There are a lot of things that need to be done better. We need to find ways to make and use energy that aren't so damaging to the planet. We need to be smarter and more sensitive to the world we live in and how we affect it. We need to treat our fellow creatures better (human and otherwise).
But right now I'm sitting in my living room in Virginia in the eastern United States, typing on a computer assembled in China, drinking coffee from Ethiopia, and watching football teams from Croatia and Japan plan in Germany, while a German commentator on an Irish sports network tells me what's going in. The signal is being bounced off satellites in orbit and caught by a piece of metal on the side of my house.

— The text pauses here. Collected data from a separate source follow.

(* ===== verification/Pmm.v ===== *)
(** * The physical memory manager, [memory/pmm.c]

    A bitmap of 4 KiB frames, one reference count per frame and two
    statistics.  The arrays are functions of their index; every access of the
    code is below [MAX_FRAMES].  The Multiboot2 structures are read from
    memory ([kernel/multiboot2.c]); the addresses of the kernel image and of
    the bitmap come from the linker and are arguments of [pmm_init]. *)

From S2P Require Import Prelude CString FrameAlloc.

Definition PMM_MAX_MEMORY : Z := 0x100000000.
Definition PMM_FRAME_SIZE : Z := PAGE_SIZE.
Definition MAX_FRAMES : Z := 1048576.

Record pmm := Pmm {
  pmm_bitmap : Z -> Z;
  pmm_refcounts : Z -> Z;
  pmm_total_frame_count : Z;
  pmm_used_frame_count : Z
}.

(** ** Bitmap helpers *)

Definition pmm_set_bit (frame : Z) (s : pmm) : pmm :=
  Pmm (upd (pmm_bitmap s) (frame / 8) (u8 (pmm_bitmap s (frame / 8) .| Z.shiftl 1 (frame mod 8))))
    (pmm_refcounts s) (pmm_total_frame_count s) (pmm_used_frame_count s).

Definition pmm_clear_bit (frame : Z) (s : pmm) : pmm :=
  Pmm (upd (pmm_bitmap s) (frame / 8) (u8 (pmm_bitmap s (frame / 8) .&~ Z.shiftl 1 (frame mod 8))))
    (pmm_refcounts s) (pmm_total_frame_count s) (pmm_used_frame_count s).
(** Whatever it returns, the tree stays in order and no translation changes;
    on success the result is the table at the next level. *)
Lemma get_or_create_spec (s : vm) r p t i fl :
  vm_ok s r -> path_ok p -> (length p < 3)%nat -> idx_ok i -> walk (pages s) r p = Some t ->
  dir_flags fl ->
  let '(c, s') := get_or_create_table t i fl s in
  vm_ok s' r /\ (forall v, leaf (pages s') r v = leaf (pages s) r v) /\
  kernel_pml4 s' = kernel_pml4 s /\ cr3 s' = cr3 s /\
  (c <> 0 -> walk (pages s') r (p ++ [i]) = Some c).
Proof.
  intros [Hai Hh Ht] Hp Hl Hi Hw Hfl. unfold get_or_create_table.
  destruct (has_flag (pages s t i) PTE_PRESENT) eqn:E1.
  { destruct (has_flag (pages s t i) PTE_HUGE) eqn:E2; [by split_and!|].
    split_and!; try done. intros _. rewrite walk_snoc, Hw. by apply entry_table_Some. }
  unfold alloc_page_table. destruct (alloc_frame (frames s)) as [a f'] eqn:Ea.
  pose proof (alloc_high_used _ _ _ Hai Hh Ea) as Hh'.
  assert (alloc_inv f') as Hai' by (pose proof (alloc_keeps_inv (frames s) Hai) as Hk; by rewrite Ea in Hk).
  assert (forall b, frame_addr b -> in_use (frames s) b = true -> in_use f' b = true) as Hkeep.
  { intros b Hb Hu. by apply (alloc_other _ _ _ b Hai Ea Hb Hu). }
  destruct (Z.eqb_spec a 0) as [->|Hne].
  { cbn [negb]. split_and!; try done. split; [done|done|]. destruct Ht as [I F N].
    split; [done| |done]. intros q t' Hq Hwq. destruct (F q t' Hq Hwq) as (b & ? & ? & ? & ?).
    exists b. split_and!; auto. }
  destruct (alloc_fresh _ _ _ Hai Ea Hne) as (Haddr & Hfr & Hus & _).
  assert (a < 2 ^ 31) as Hlow.
  { destruct (decide (a < 2 ^ 31)); [done|]. rewrite Hh in Hfr by (done || lia). done. }
  assert (0 <= a) by (destruct Haddr; lia).
  rewrite phys_virt by lia. rewrite (proj2 (Z.eqb_neq (KERNEL_VMA_BASE + a) 0)) by (unfold KERNEL_VMA_BASE; lia).
  rewrite virt_phys by lia. split_and!; try done; cbn [pages put_entry put_page with_frames frames].
  - split; [done|done|]. by apply (create_tree_ok (pages s) (frames s)) with (p := p).
  - intros v. by apply (create_leaf (pages s) (frames s) f' r p).
  - intros _. rewrite (create_walk (pages s) (frames s) f' r p); try done; [by rewrite decide_True|].
    by apply path_ok_extend.
Qed.
(** *** Writing entries *)

#[global] Instance same_page_dec v v' : Decision (same_page v v').
Proof. unfold same_page. apply _. Defined.
#[global] Instance same_region_dec v v' : Decision (same_region v v').
Proof. unfold same_region. apply _. Defined.

(** An entry of the last table concerns its page only. *)
Lemma write_pt_spec (s : vm) r v pt e :
  vm_ok s r -> walk (pages s) r (pt_path v) = Some pt ->
  let s' := put_entry pt (PT_INDEX v) e s in
  vm_ok s' r /\
  forall v', leaf (pages s') r v' =
    if decide (same_page v v') then (if has_flag e PTE_PRESENT then Some (false, e) else None)
    else leaf (pages s) r v'.
Proof.
  intros [Hai Hh Ht] Hw s'. set (P' := set_entry (pages s) pt (PT_INDEX v) e).
  assert (forall q, path_ok q -> walk P' r q = walk (pages s) r q) as Hq.
  { intros q Hq. apply (walk_set_entry _ r (pt_path v));
      [apply Ht|auto with aether|done|done|]. intros Hpre%prefix_length.
    destruct Hq as [_ Hq]. rewrite length_app in Hpre. simpl in Hpre. lia. }
  assert (forall q t j, path_ok q -> walk (pages s) r q = Some t ->
    q <> pt_path v \/ j <> PT_INDEX v -> P' t j = pages s t j) as Hother.
  { intros q t j Hp Hwq [Hne|Hne]; apply set_entry_other; [left|by right]. intros ->.
    by apply Hne, (to_inj _ _ _ Ht q (pt_path v) pt); auto with aether. }
  split.
  - split; [done|done|]. destruct Ht as [I F N]. split.
    + intros q1 q2 t H1 H2. cbn [pages s' put_entry]. fold P'. rewrite !Hq by done. by apply I.
    + intros q t Hp. cbn [pages s' put_entry]. fold P'. rewrite Hq by done. by apply F.
    + intros q t j Hp Hl Hj. cbn [pages s' put_entry]. fold P'. rewrite Hq by done. intros Hwq.
      rewrite (Hother q) by (done || (left; intros ->; simpl in Hl; lia)). by apply (N q).
  - intros v'. cbn [pages s' put_entry]. fold P'. case_decide as Hs.
    + destruct Hs as [Hp Hi]. rewrite (leaf_small P' r v' pt) by (rewrite Hq, <- Hp by auto with aether; done).
      cbn zeta. unfold P'. by rewrite <- Hi, set_entry_same.
    + apply leaf_agree; [by apply Hq; auto with aether| |].
      * intros pd Hpd. apply (Hother (dir_path v')); [auto with aether|done|by left].
      * intros pt' Hpt. apply (Hother (pt_path v')); [auto with aether|done|].
        destruct (decide (pt_path v' = pt_path v)) as [E|]; [right|by left].
        intros E'. by apply Hs.
Qed.

(** An entry of the directory that is no table: its region only. *)
Lemma write_pd_spec (s : vm) r v pd e :
  vm_ok s r -> walk (pages s) r (dir_path v) = Some pd -> entry_table e = None ->
  let s' := put_entry pd (PD_INDEX v) e s in
  vm_ok s' r /\
  forall v', leaf (pages s') r v' =
    if decide (same_region v v') then (if has_flag e PTE_PRESENT then Some (true, e) else None)
    else leaf (pages s) r v'.
Proof.
  intros [Hai Hh Ht] Hw He s'. set (P' := set_entry (pages s) pd (PD_INDEX v) e).
  assert (forall q, path_ok q -> ~ pt_path v `prefix_of` q -> walk P' r q = walk (pages s) r q) as Hq.
  { intros q Hq Hn. apply (walk_set_entry _ r (dir_path v));
      [apply Ht|auto with aether|done|done|done]. }
  assert (walk P' r (dir_path v) = Some pd) as Hd.
  { rewrite Hq; [done|auto with aether|]. intros Hpre%prefix_length. simpl in Hpre. lia. }
  assert (forall q t, path_ok q -> walk P' r q = Some t -> walk (pages s) r q = Some t) as Hsub.
  { intros q t Hp Hwq. destruct (decide (pt_path v `prefix_of` q)) as [[k ->]|Hn]; [|by rewrite <- Hq].
    rewrite walk_app, walk_pt, Hd in Hwq. unfold P' in Hwq. by rewrite set_entry_same, He in Hwq. }
  assert (forall q t j, path_ok q -> walk (pages s) r q = Some t ->
    q <> dir_path v \/ j <> PD_INDEX v -> P' t j = pages s t j) as Hother.
  { intros q t j Hp Hwq [Hne|Hne]; apply set_entry_other; [left|by right]. intros ->.
    by apply Hne, (to_inj _ _ _ Ht q (dir_path v) pd); auto with aether. }
  split.
  - split; [done|done|]. destruct Ht as [I F N]. split.
    + intros q1 q2 t H1 H2 E1 E2. by apply (I q1 q2 t); auto.
    + intros q t Hp Hwq. apply (F q); auto.
    + intros q t j Hp Hl Hj Hwq%Hsub; [|done]. cbn [pages s' put_entry]. fold P'.
      rewrite (Hother q) by (done || (left; intros ->; simpl in Hl; lia)). by apply (N q).
  - intros v'. cbn [pages s' put_entry]. fold P'. case_decide as Hs.
    + injection Hs as H4 H3 H2. unfold leaf. rewrite <- H4, <- H3, <- H2. fold (dir_path v). rewrite Hd.
      unfold P' at 1 2 3. rewrite set_entry_same. unfold entry_table in He.
      destruct (has_flag e PTE_PRESENT), (has_flag e PTE_HUGE); done.
    + apply leaf_agree.
      * apply Hq; [auto with aether|]. intros Hpre%prefix_length. simpl in Hpre. lia.
      * intros pd' Hpd. apply (Hother (dir_path v')); [auto with aether|done|].
        destruct (decide (dir_path v' = dir_path v)) as [E|]; [right|by left].
        intros E'. apply Hs. unfold same_region. injection E as E4 E3. unfold pt_path. congruence.
      * intros pt Hpt. apply (Hother (pt_path v')); [auto with aether|done|by left].
Qed.

(** *** The code's translation is [leaf] *)

Definition translate (l : option (bool * Z)) (v : Z) : Z :=
  match l with
  | None => 0
  | Some (true, e) => (e .&~ 0x1FFFFF) .| (v .& 0x1FFFFF)
  | Some (false, e) => (e .& PTE_ADDR_MASK) .| (v .& 0xFFF)
  end.

Lemma vmm_get_physical_leaf (s : vm) r v :
  vm_ok s r -> vmm_get_physical r v s = translate (leaf (pages s) r v) v.
Proof.
  intros [_ _ Ht]. unfold vmm_get_physical, leaf. cbn [walk].
  destruct (has_flag (pages s r (PML4_INDEX v)) PTE_PRESENT) eqn:E4; cbn [negb].
  2: { unfold entry_table. by rewrite E4. }
  pose proof (to_nohuge _ _ _ Ht [] r (PML4_INDEX v) path_ok_nil ltac:(simpl; lia)
    (land_ones9 _) eq_refl E4) as N4.
  unfold entry_table at 1. rewrite E4, N4. cbn [andb negb].
  set (t1 := table_of _).
  assert (walk (pages s) r [PML4_INDEX v] = Some t1) as W1
    by (cbn [walk]; unfold entry_table; rewrite E4, N4; done).
  destruct (has_flag (pages s t1 (PDPT_INDEX v)) PTE_PRESENT) eqn:E3; cbn [negb].
  2: { unfold entry_table. by rewrite E3. }
  pose proof (to_nohuge _ _ _ Ht [PML4_INDEX v] t1 (PDPT_INDEX v) (path_ok_1 v) ltac:(simpl; lia)
    (land_ones9 _) W1 E3) as N3.
  unfold entry_table. rewrite E3, N3. cbn [andb negb].
  set (t2 := table_of _).
  destruct (has_flag (pages s t2 (PD_INDEX v)) PTE_PRESENT); cbn [negb]; [|done].
  destruct (has_flag (pages s t2 (PD_INDEX v)) PTE_HUGE); [done|].
  by destruct (has_flag (pages s (table_of (pages s t2 (PD_INDEX v))) (PT_INDEX v)) PTE_PRESENT).
Qed.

And I know I am one of the most fortunate people in the world: I live in a developed country, I have a good education, and excellent job, decent health, comfort, and many friends. I'm not sick or starving. No one tried to kill me yesterday or (so far) today, and chances are they won't try to kill me tomorrow. I can go where I want, do what I feel like (within the limits of my income and certain mostly reasonable laws, which I get to elect people to make), and say what I think (within certain, mostly voluntary, limits).
I am fascinated by the past and sometimes fearful about the future, but the present is an amazing place, and I wouldn't want to be anywhere else.